I’ll usually be throwing things up very quickly, almost like doing a quick monitor mix, and balance everything very quickly, just to see how all the elements are supposed to sound together, and I have a basic feeling of the entire track. – Andy Wallace, Mixing Legend
There’s a reason why Andy does this (and you should too). Actually two reasons.
First doing a quick mix before you dissect each element individually is smart because you start with the whole song in mind and make better choices of where to place volume faders and pan pots. You are listening like your audience will.
Secondly, by working quickly on this mix you don’t have time to over-think things. Your first impression is generally correct, so in one sense by moving quickly you are preventing yourself from screwing things up.
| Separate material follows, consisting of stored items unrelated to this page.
Definition risk_word (r : ToolRiskLevel) : string :=
  match r with tool_safe => "safe" | tool_caution => "caution" | tool_danger => "danger" | tool_nuclear => "nuclear" end.
Definition action_type_word (t : PendingActionType) : string :=
  match t with
  | tool_invoke => "tool.invoke" | code_mode_run => "code_mode.run" | code_mode_aider_promote => "code_mode.aider_promote"
  | integration_dry_run_commit => "integration.dry_run_commit"
  end.
Definition no_expiry : js_error := JsError "Database-owned approval creation did not return an expiry timestamp.".
(** [{ ...base, ...over }]. *)
Definition default_fields (over base : list (string * json)) : list (string * json) :=
  fold_left (λ o f, set_field_json f.1 f.2 o) over base.

Definition approval_risk (r : ToolRiskLevel) : ApprovalRiskLevel :=
  match r with tool_safe => risk_safe | tool_caution => risk_caution | tool_danger => risk_danger | tool_nuclear => risk_nuclear end.

Section engine.
Context `{Platform} `{Host} `{NodeBuffer} (fs : FileSystem) (sha256_hex : string → string) (fs_message : FsError → string).
Context (e : ToolPolicyEngine) (localeCompare : string → string → Z).
(** The fields of a request as the access decision reads them. *)
Context (typed : request → ToolAccessEvaluateRequest).
Context (c : InvokeCall).
(* ===== verification/InvocationTheorems.v ===== *)
(** * What invocations guarantee

    A tool runs only as the access decision admitted it, at most once in a call,
    and once for an approval or a one-time grant over every history of calls;
    what a call returns is recorded.  At the end, invocations at work. *)
From S2P Require Import Prelude.
From S2P Require Import JsString.
From S2P Require Import JsJson.
From S2P Require Import JsJsonText.
From S2P Require Import JsObject.
From S2P Require Import Errors.
From S2P Require Import ToolPolicy.
From S2P Require Import NetworkGuard.
From S2P Require Import FileSystem.
From S2P Require Import OutsideRootWrite.
From S2P Require Import ShellRisk.
From S2P Require Import Approvals.
From S2P Require Import ApprovalTheorems.
From S2P Require Import PendingActions.
From S2P Require Import ToolRequests.
From S2P Require Import ApprovalBypass.
From S2P Require Import ToolGrants.
From S2P Require Import AccessLog.
From S2P Require Import AccessDecision.
From S2P Require Import FolderGrants.
From S2P Require Import AccessTheorems.
From S2P Require Import ApprovalBypassTheorems.
From S2P Require Import GuardedFetch.
From S2P Require Import PathJail.
From S2P Require Import Invocation.

(** ** What the steps of a call leave alone *)

(** The decisions, the grants and the outside as they were, and the pending
    actions after some calls of their repository. *)
Record keeps (s s' : EngineTables) : Prop := mkKeeps {
  kept_outside : et_outside s' = et_outside s;
  kept_grants : et_grants s' = et_grants s;
  kept_decisions : et_decisions s' = et_decisions s;
  kept_pending : ∃ ps, et_pending s' = run_pendings ps (et_pending s);
}.
#[export] Instance keeps_preorder : PreOrder keeps.
Proof.
  split; [intros s; split; try done; by exists []|]. intros s1 s2 s3 [E1 E2 E3 (ps & E4)] [F1 F2 F3 (qs & F4)].
  split; [congruence..|]. exists (ps ++ qs). unfold run_pendings in *. by rewrite F4, E4, foldl_app.
Qed.

Lemma keeps_approvals {A} (m : approvals A) : moves keeps (in_approvals m).
Proof. intros s. unfold in_approvals, zoom, throwing. destruct (m _) as [r t]. split; try done. by exists []. Qed.
Lemma keeps_events {A} (m : M js_error event_table A) : moves keeps (in_events m).
Proof. intros s. unfold in_events, zoom, throwing. destruct (m _) as [r t]. split; try done. by exists []. Qed.
Lemma keeps_pending {A} (m : pendings A) (p : pending_call) : (∀ t, (m t).2 = run_pending p t) → moves keeps (in_pending m).
Proof.
  intros Hm s. unfold in_pending, zoom, throwing. specialize (Hm (et_pending s)). destruct (m _) as [r t].
  split; try done. exists [p]. exact Hm.
Qed.

(** The same without the decisions. *)
Record calm (s s' : EngineTables) : Prop := mkCalm {
  calm_outside : et_outside s' = et_outside s;
  calm_grants : et_grants s' = et_grants s;
  calm_pending : ∃ ps, et_pending s' = run_pendings ps (et_pending s);
}.
#[export] Instance calm_preorder : PreOrder calm.
Proof.
  split; [intros s; split; try done; by exists []|]. intros s1 s2 s3 [E1 E2 (ps & E3)] [F1 F2 (qs & F3)].
  split; [congruence..|]. exists (ps ++ qs). unfold run_pendings in *. by rewrite F3, E3, foldl_app.
Qed.
Lemma keeps_calm s s' : keeps s s' → calm s s'.
Proof. by intros [? ? _ ?]. Qed.

(** Which tool runs a list of events has. *)
Definition is_run (ev : outside_event) : bool := match ev with ToolRan _ _ _ _ => true | _ => false end.
Definition run_under (approval : string) (ev : outside_event) : bool :=
  match ev with ToolRan _ _ under _ => bool_decide (under = Some approval) | _ => false end.
Definition run_with (grantId : string) (ev : outside_event) : bool :=
  match ev with ToolRan _ _ _ used => bool_decide (used = Some grantId) | _ => false end.
Definition times (f : outside_event → bool) (l : list outside_event) : nat := length (List.filter f l).
Lemma times_app f l k : times f (l ++ k) = (times f l + times f k)%nat.
Proof. unfold times. by rewrite List.filter_app, length_app. Qed.

(** A step that only lets the outside see something. *)
Record sees (seen : list outside_event) (s s' : EngineTables) : Prop := mkSees {
  seen_outside : et_outside s' = et_outside s ++ seen;
  seen_grants : et_grants s' = et_grants s;
  seen_decisions : et_decisions s' = et_decisions s;
  seen_pending : ∃ ps, et_pending s' = run_pendings ps (et_pending s);
}.
Lemma keeps_sees s s' : keeps s s' → sees [] s s'.
Proof. intros [? ? ? ?]. split; try done. by rewrite app_nil_r. Qed.
Lemma sees_trans a b s1 s2 s3 : sees a s1 s2 → sees b s2 s3 → sees (a ++ b) s1 s3.
Proof.
  intros [E1 E2 E3 (ps & E4)] [F1 F2 F3 (qs & F4)]. split; [by rewrite F1, E1, app_assoc|congruence..|].
  exists (ps ++ qs). unfold run_pendings in *. by rewrite F4, E4, foldl_app.
Qed.

(** Steps without a run of a tool. *)
Definition norun (s s' : EngineTables) : Prop := ∃ seen, sees seen s s' ∧ times is_run seen = 0%nat.
#[export] Instance norun_preorder : PreOrder norun.
Proof.
  split; [intros s; exists []; split; [by apply keeps_sees|done]|].
  intros s1 s2 s3 (a & Ha & Na) (b & Hb & Nb). exists (a ++ b). split; [by eapply sees_trans|]. rewrite times_app. lia.
Qed.
Lemma keeps_norun {A} (m : engine A) : moves keeps m → moves norun m.
Proof. intros Hm s. exists []. split; [apply keeps_sees, Hm|done]. Qed.
Lemma see_norun l : times is_run l = 0%nat → moves norun (see l).
Proof. intros Hl s. exists l. split; [|done]. split; try done. by exists []. Qed.

(** What follows the first step, whether it throws or not. *)
Lemma moves_tail {A B} R `{!PreOrder R} (m : engine A) (k : A → engine B) h s :
  (∀ a, moves R (k a)) → (∀ err, moves R (h err)) → R (m s).2 (try_catch (m ≫= k) h s).2.
Proof.
  intros Hk Hh. unfold try_catch, mbind, M_bind. destruct (m s) as [[a|err] s1]; cbn; [|apply Hh].
  specialize (Hk a s1). destruct (k a s1) as [[b|err] s2]; [exact Hk|]. etrans; [exact Hk|apply Hh].
Qed.

Section engine.
Context `{Platform} `{Host} `{NodeBuffer} (fs : FileSystem) (sha256_hex : string → string) (fs_message : FsError → string).
Context (e : ToolPolicyEngine) (localeCompare : string → string → Z) (typed : request → ToolAccessEvaluateRequest) (c : InvokeCall).

Lemma keeps_insert_block r reason ev grant : moves keeps (insert_block typed c r reason ev grant).
Proof. intros s. unfold insert_block. destruct (et_blocks s !! _); [reflexivity|]. split; try done. by exists []. Qed.
Lemma keeps_invocation_row r outcome reason approval ev : moves keeps (recordInvocationRow typed c r outcome reason approval ev).
Proof. intros s. unfold recordInvocationRow. destruct (et_invocations s !! _); [reflexivity|]. split; try done. by exists []. Qed.
Lemma keeps_invocation r outcome reason approval ev : moves keeps (recordInvocation typed c r outcome reason approval ev).
Proof. unfold recordInvocation. moves. apply keeps_invocation_row. Qed.
Lemma keeps_blocked r reason ev grant commit tolerate : (∀ m, commit = Some m → moves keeps m) →
  moves keeps (recordBlocked typed c r reason ev grant commit tolerate).
Proof.
  intros Hc. unfold recordBlocked. apply moves_bind; [apply _| |intros _].
  - destruct commit as [m|]; [|apply keeps_insert_block].
    apply moves_transaction; [apply _|]. apply moves_bind; [apply _|apply keeps_insert_block|]. intros _. by apply Hc.
  - apply moves_catch; [apply _|apply moves_lift; apply _|]. intros err. destruct tolerate; moves.
Qed.
Lemma keeps_network r ev : moves keeps (recordNetworkUse typed c r ev).
Proof. unfold recordNetworkUse. cbv zeta. destruct (_ || _); moves. Qed.
Lemma keeps_resolved approval st result : moves keeps (resolved c approval st result).
Proof.
  unfold resolved. moves. by apply (keeps_pending _ (MarkResolvedCall (ic_nowIso c) approval st (Some (JObject (fields_of result))))).
Qed.
Lemma keeps_event id approval kind actor payload : moves keeps (event c id approval kind actor payload).
Proof. unfold event. moves. apply keeps_events. Qed.
Lemma keeps_owner options r : moves keeps (needs_owner e typed options r).
Proof. unfold needs_owner. moves. Qed.
Lemma keeps_read {A} (f : EngineTables → outcome engine_error A) : moves keeps (λ s, (f s, s)).
Proof. intros s. reflexivity. Qed.

(** Reduces [moves keeps] of a call to its steps, known ones first. *)
Ltac keep := repeat first
  [ apply keeps_resolved | apply keeps_event | apply keeps_invocation_row | apply keeps_approvals | apply keeps_read
  | apply moves_transaction; [apply _|] | apply moves_bind; [apply _| |intros ?] | apply moves_ret; apply _
  | apply moves_lift; apply _ | apply moves_throw; apply _ | apply moves_gets; apply _ | apply moves_guard; apply _ ].

Lemma keeps_approved_action approval defer : moves keeps (approved_action localeCompare c approval defer).
Proof.
  unfold approved_action. keep. destruct a as [pending|]; [|keep]. destruct (negb (bool_decide (resolutionStatus _ = _))); [keep|].
  destruct (negb _); [keep; destruct defer; keep|]. keep. cbv zeta. keep. destruct a1; [keep|]. keep. destruct defer; keep.
Qed.

Lemma keeps_request_approval r ev : moves keeps (requestApproval typed c r ev).
Proof.
  unfold requestApproval. cbv zeta. keep.
  by apply (keeps_pending _ (UpsertPendingCall (ic_nowIso c) (approvalId a) tool_invoke (JObject (toPendingApprovalRequestRecord r)) None (Some a1))).
Qed.

Lemma norun_caught r reason approval ev started err : moves norun (caught typed c r reason approval ev started err).
Proof.
  unfold caught. apply moves_bind; [apply _| |intros _].
  - destruct (_ && _); [by apply see_norun|apply moves_ret; apply _].
  - apply moves_bind; [apply _|apply moves_lift; apply _|]. intros err'. apply keeps_norun.
    destruct err'; cbv zeta; unfold failure_of; (apply moves_bind; [apply _| |intros _; apply moves_ret; apply _]);
      first [apply keeps_invocation|by apply keeps_blocked].
Qed.

Lemma norun_mark : moves norun (mark_started c).
Proof. unfold mark_started. destruct (ic_markStarted c); moves. by apply see_norun. Qed.

(** The run itself: one event, perhaps with the mark that the executor made. *)
Lemma tool_run r started under used s :
  norun s (executeTool c r started under used s).2 ∨
  ∃ pre, sees (pre ++ [ToolRan (ic_auditEventId c) r under used]) s (executeTool c r started under used s).2 ∧ times is_run pre = 0%nat.
Proof.
  unfold executeTool. destruct (ic_execute c r) as [announced ended]. set (mark := if announced && _ && _ then _ else _).
  assert (times is_run mark = 0%nat) as Hmark by (subst mark; by destruct (announced && _ && _)).
  assert (∀ err, ended = Err err → (∃ b cause, err = ToolBeforeProcessSpawnError b cause) ∨
    match ended with Err (ToolBeforeProcessSpawnError _ _) => False | _ => True end) as Hcase.
  { intros err ->. destruct err; [by right..|]. left. by eexists _, _. }
  destruct ended as [result|err].
  - right. exists mark. split; [|done]. split; try done. by exists [].
  - destruct (Hcase err eq_refl) as [(b & cause & ->)|Hno].
    + left. exists []. split; [|done]. split; try done; [by rewrite app_nil_r|by exists []].
    + right. exists mark. split; [|done]. destruct err; try done; (split; try done; by exists []).
Qed.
Secret #2 – One EQ/Compressor
One thing that surprised me was to hear Andy Wallace explain that he pretty much only uses the same eq and compressor on each track in each mix. He mixes on an SSL console and simply uses the built in channel processing – hardly any outboard gear.
I am not shy of using EQ, and it almost always is board EQ. I have found over the years that I use less and less outboard for mixing. It seems that the SSL can give me what I need. – Andy Wallace, Mixing Legend
Please don’t miss this powerful point and think that it’s because he uses a real SSL EQ and compressor that his mixes are awesome. The takeaway here is that simplicity is what works.
By deciding to commit to simply using one EQ and one compressor for 90% of your mixing work, you have eliminated a lot of pointless decision making, thereby allowing you to mix faster and with more creativity because you are focused on what you are DOING with your effects, rather than on which one to use.
Secret #3 – Ride The Faders
A lot of Andy Wallace’s work has been on aggressive rock records (Slayer anyone?!) – and naturally people want to know how he gets such hard hitting mixes. Is it compression? Limiting? Some magical and obscure piece of outboard gear?
It turns out the answer is simply riding the volume faders.
I’ll spend a lot of time riding certain [bass] notes up that seem to be getting lost, and notes down that are jumping out too much. This stage is mostly a matter of fine-tuning the automation, riding this up a bit, swoop something else, maybe have a part 3-4 dB louder when the chorus hits and then bring it down gradually. I’m playing around with things that I feel add to the drama and architecture of the mix. – Andy Wallace, Mixing Legend
These days you don’t need an SSL 9000 series console to do this – your DAW has powerful automation built right into it!
And most of the time it goes under-used by the typical bedroom producer.
What Wallace is doing here is simple – he’s taking the power of moving the volume fader (mixing at it’s most foundational) and is now automating it for certain tracks at certain moments in time. I call this sweetening – either way, it works!
Like a movie director using edits and cuts to zoom in and direct the viewer’s attention for a moment, riding the faders allows you to direct the listeners ears to what you want them to hear in a given point in time.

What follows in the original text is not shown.